## DATA SHOWN
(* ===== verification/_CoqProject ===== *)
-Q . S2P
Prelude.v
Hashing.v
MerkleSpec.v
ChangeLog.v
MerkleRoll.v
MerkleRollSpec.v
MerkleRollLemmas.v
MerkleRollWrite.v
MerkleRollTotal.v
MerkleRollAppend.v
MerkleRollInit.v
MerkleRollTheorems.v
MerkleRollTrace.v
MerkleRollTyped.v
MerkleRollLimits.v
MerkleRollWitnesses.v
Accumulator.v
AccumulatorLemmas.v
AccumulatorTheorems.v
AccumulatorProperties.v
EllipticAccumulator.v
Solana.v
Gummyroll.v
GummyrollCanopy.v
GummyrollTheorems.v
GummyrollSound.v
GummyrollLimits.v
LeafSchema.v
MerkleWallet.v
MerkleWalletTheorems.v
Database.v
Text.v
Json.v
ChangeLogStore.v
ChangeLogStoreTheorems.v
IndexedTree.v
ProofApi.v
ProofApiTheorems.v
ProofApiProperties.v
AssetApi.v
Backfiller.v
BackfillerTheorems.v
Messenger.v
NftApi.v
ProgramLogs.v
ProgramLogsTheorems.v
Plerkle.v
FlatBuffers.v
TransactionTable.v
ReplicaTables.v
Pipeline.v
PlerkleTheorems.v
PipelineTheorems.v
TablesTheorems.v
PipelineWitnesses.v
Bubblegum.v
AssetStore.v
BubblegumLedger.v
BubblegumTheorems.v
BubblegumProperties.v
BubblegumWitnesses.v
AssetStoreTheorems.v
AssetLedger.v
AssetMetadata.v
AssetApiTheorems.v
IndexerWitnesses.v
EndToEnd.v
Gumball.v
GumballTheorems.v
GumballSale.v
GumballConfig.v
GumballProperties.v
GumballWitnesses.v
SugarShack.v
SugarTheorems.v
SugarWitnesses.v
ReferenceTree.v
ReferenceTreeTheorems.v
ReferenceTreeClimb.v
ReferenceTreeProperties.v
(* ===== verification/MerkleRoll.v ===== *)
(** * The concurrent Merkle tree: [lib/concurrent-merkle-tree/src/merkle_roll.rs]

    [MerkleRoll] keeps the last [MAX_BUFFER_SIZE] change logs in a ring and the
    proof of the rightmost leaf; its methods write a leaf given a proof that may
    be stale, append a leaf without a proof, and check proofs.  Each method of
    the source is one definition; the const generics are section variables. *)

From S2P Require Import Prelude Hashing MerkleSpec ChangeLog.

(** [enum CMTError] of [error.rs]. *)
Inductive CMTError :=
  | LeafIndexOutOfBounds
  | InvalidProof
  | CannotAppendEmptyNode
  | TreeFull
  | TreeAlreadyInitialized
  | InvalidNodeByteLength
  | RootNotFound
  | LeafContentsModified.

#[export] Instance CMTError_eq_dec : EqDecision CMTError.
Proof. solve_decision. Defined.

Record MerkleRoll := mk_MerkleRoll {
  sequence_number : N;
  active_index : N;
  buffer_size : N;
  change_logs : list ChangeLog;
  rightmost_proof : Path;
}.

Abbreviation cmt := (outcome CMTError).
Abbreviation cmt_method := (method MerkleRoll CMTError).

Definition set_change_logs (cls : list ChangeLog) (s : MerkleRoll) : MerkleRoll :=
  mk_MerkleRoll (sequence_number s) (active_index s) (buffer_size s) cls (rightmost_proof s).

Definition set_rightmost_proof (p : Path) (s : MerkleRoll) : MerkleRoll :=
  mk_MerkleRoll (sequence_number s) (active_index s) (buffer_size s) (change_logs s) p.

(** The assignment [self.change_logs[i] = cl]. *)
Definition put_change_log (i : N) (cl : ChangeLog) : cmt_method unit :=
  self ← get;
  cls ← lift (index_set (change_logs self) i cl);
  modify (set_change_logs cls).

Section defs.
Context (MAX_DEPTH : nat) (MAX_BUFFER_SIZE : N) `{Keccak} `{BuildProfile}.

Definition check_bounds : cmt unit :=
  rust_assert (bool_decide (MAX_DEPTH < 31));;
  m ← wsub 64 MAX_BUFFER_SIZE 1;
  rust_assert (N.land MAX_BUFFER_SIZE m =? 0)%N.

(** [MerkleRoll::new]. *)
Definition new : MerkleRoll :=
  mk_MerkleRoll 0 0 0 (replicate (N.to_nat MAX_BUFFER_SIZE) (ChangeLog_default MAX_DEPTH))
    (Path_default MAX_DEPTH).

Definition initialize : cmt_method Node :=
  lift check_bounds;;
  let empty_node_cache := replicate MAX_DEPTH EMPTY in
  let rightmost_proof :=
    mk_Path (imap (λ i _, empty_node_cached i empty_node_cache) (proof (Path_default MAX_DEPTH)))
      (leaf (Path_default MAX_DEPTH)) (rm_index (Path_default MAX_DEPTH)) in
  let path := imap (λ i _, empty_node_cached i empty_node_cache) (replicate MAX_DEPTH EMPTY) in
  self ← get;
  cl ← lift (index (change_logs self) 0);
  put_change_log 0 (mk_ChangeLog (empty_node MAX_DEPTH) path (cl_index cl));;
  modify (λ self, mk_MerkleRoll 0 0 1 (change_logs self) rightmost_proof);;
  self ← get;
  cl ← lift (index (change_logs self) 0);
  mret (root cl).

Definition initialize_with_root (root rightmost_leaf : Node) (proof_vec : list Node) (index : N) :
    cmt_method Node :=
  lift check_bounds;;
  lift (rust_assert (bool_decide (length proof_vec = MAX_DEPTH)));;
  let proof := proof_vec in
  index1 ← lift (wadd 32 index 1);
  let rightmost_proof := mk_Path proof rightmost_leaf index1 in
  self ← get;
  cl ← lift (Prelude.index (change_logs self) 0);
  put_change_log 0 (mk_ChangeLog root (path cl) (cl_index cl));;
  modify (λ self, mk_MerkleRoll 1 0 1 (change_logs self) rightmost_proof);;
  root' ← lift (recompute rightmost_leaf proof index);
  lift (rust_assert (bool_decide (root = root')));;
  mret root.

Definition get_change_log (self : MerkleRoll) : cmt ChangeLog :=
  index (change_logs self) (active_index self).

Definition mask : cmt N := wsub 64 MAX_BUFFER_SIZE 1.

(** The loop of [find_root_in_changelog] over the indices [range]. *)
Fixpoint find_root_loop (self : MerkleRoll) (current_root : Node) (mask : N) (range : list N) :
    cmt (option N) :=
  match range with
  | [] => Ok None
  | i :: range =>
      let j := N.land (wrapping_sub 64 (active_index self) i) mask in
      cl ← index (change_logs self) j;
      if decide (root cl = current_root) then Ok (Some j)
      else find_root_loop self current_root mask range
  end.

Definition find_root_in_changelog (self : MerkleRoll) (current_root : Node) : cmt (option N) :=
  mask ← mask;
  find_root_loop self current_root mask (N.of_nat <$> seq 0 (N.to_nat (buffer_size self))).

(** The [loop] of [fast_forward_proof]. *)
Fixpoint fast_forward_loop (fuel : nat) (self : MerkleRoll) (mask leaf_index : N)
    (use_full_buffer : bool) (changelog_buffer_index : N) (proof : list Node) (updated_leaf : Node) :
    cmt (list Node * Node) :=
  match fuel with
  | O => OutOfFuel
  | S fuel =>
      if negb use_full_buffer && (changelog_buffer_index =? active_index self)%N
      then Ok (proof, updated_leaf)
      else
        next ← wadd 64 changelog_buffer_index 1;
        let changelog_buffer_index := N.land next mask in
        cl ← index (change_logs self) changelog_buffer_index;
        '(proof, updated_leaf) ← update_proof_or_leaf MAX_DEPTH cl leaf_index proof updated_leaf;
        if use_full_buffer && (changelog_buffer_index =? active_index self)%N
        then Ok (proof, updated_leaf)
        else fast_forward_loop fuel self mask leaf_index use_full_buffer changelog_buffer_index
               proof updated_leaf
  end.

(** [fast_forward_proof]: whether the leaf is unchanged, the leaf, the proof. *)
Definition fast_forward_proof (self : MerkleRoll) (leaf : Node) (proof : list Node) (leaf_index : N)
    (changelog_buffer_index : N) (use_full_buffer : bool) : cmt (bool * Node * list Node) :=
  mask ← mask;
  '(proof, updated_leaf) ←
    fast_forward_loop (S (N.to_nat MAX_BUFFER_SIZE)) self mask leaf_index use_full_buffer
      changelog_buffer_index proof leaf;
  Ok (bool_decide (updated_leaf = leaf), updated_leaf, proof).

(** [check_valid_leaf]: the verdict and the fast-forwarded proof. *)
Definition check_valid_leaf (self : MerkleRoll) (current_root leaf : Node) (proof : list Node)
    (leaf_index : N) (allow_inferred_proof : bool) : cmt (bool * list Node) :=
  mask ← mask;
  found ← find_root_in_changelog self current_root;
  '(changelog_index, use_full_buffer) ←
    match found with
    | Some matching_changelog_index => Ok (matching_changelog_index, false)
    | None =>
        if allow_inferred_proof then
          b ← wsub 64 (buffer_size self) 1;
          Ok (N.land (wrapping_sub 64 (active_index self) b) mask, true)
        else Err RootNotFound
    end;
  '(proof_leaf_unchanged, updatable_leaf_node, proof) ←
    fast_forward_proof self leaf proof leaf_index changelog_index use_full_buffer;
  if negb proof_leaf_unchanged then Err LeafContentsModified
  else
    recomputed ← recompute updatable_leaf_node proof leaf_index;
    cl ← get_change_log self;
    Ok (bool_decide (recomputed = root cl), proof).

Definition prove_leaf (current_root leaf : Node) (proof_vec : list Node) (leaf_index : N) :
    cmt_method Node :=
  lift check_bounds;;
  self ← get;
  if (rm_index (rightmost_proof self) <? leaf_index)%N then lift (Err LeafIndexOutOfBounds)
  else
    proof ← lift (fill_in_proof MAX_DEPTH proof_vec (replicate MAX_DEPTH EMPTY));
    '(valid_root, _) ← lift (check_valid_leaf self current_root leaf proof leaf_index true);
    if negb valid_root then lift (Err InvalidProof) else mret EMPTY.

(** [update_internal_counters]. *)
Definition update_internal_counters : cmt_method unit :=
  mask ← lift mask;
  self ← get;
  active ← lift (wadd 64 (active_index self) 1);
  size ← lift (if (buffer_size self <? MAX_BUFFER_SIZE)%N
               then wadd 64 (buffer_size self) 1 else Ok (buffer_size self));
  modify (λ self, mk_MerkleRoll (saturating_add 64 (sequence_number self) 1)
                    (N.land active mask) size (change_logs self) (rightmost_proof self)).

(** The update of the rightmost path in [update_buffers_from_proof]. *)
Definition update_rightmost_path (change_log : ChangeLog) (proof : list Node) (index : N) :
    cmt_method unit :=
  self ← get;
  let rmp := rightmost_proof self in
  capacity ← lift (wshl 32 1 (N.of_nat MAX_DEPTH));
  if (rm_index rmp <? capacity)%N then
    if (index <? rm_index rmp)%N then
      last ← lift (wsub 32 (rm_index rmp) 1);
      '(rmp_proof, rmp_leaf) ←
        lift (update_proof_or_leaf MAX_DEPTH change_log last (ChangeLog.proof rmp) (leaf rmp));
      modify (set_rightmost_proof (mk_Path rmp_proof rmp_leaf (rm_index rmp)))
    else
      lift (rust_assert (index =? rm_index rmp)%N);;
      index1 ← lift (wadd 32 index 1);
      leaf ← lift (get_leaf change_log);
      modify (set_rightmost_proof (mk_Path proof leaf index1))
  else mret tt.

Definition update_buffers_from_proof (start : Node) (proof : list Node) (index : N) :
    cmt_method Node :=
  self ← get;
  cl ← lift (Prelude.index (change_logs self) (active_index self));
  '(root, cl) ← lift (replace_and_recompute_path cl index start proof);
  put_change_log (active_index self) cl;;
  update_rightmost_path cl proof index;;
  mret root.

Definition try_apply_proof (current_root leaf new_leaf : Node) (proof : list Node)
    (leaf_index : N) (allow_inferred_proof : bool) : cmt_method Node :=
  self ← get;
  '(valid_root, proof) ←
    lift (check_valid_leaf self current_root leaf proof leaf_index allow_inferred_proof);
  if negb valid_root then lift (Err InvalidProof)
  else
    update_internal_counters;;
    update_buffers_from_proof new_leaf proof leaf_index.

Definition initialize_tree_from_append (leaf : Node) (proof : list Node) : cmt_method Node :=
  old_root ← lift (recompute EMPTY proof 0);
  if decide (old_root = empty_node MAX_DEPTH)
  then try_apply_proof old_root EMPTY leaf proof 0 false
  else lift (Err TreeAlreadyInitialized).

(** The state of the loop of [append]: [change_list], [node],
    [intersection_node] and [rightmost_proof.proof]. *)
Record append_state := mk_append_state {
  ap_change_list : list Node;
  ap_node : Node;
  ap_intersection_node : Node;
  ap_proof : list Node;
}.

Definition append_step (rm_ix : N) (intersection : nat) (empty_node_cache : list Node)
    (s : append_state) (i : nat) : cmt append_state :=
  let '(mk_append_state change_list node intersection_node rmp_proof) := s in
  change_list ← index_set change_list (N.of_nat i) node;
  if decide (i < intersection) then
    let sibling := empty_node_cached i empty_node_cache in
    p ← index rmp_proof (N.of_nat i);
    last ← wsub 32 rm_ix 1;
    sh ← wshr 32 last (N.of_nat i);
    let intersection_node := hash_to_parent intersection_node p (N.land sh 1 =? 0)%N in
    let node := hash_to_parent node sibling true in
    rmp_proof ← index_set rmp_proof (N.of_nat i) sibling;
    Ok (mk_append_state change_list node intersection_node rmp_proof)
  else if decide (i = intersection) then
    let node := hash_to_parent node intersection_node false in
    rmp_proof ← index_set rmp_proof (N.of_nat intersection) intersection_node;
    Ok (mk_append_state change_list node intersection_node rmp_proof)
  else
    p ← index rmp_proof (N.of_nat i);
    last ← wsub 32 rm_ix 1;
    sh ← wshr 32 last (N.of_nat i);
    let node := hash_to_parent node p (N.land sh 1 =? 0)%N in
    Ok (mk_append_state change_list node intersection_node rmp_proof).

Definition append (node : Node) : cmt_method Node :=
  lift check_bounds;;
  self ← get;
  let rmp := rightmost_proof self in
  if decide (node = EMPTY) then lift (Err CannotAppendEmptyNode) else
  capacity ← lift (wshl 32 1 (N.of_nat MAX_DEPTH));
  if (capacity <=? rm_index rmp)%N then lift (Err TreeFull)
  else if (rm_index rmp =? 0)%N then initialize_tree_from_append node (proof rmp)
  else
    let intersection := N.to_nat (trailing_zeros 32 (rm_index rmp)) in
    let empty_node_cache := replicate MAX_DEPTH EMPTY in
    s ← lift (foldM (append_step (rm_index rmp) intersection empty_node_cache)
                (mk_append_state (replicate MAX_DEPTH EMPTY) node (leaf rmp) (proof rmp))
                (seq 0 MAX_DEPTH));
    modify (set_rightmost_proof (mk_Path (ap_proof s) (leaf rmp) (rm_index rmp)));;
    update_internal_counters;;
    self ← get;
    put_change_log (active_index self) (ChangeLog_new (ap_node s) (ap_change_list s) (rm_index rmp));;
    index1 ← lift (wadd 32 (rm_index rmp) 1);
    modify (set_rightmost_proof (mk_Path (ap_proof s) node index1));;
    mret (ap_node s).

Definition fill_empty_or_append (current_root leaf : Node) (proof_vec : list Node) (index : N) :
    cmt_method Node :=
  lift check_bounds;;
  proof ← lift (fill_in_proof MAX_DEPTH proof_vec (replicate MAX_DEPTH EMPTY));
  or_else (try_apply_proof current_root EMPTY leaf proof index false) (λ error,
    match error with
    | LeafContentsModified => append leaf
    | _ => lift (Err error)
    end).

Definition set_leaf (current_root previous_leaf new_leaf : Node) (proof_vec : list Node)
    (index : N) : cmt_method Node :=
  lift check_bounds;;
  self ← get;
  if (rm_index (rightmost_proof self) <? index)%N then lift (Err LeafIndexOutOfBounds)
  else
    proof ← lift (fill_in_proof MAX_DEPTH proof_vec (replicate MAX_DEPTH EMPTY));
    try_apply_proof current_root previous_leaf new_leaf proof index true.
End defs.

## WHAT TO PRODUCE
The lines above starting at the one that contains "put_change_log 0 (mk_ChangeLog root" and ending at the one that contains "Fixpoint fast_forward_loop (fuel" must be transcribed exactly, and no other lines may appear.

## OUTPUT OF THE TASK
  put_change_log 0 (mk_ChangeLog root (path cl) (cl_index cl));;
  modify (λ self, mk_MerkleRoll 1 0 1 (change_logs self) rightmost_proof);;
  root' ← lift (recompute rightmost_leaf proof index);
  lift (rust_assert (bool_decide (root = root')));;
  mret root.

Definition get_change_log (self : MerkleRoll) : cmt ChangeLog :=
  index (change_logs self) (active_index self).

Definition mask : cmt N := wsub 64 MAX_BUFFER_SIZE 1.

(** The loop of [find_root_in_changelog] over the indices [range]. *)
Fixpoint find_root_loop (self : MerkleRoll) (current_root : Node) (mask : N) (range : list N) :
    cmt (option N) :=
  match range with
  | [] => Ok None
  | i :: range =>
      let j := N.land (wrapping_sub 64 (active_index self) i) mask in
      cl ← index (change_logs self) j;
      if decide (root cl = current_root) then Ok (Some j)
      else find_root_loop self current_root mask range
  end.

Definition find_root_in_changelog (self : MerkleRoll) (current_root : Node) : cmt (option N) :=
  mask ← mask;
  find_root_loop self current_root mask (N.of_nat <$> seq 0 (N.to_nat (buffer_size self))).

(** The [loop] of [fast_forward_proof]. *)
Fixpoint fast_forward_loop (fuel : nat) (self : MerkleRoll) (mask leaf_index : N)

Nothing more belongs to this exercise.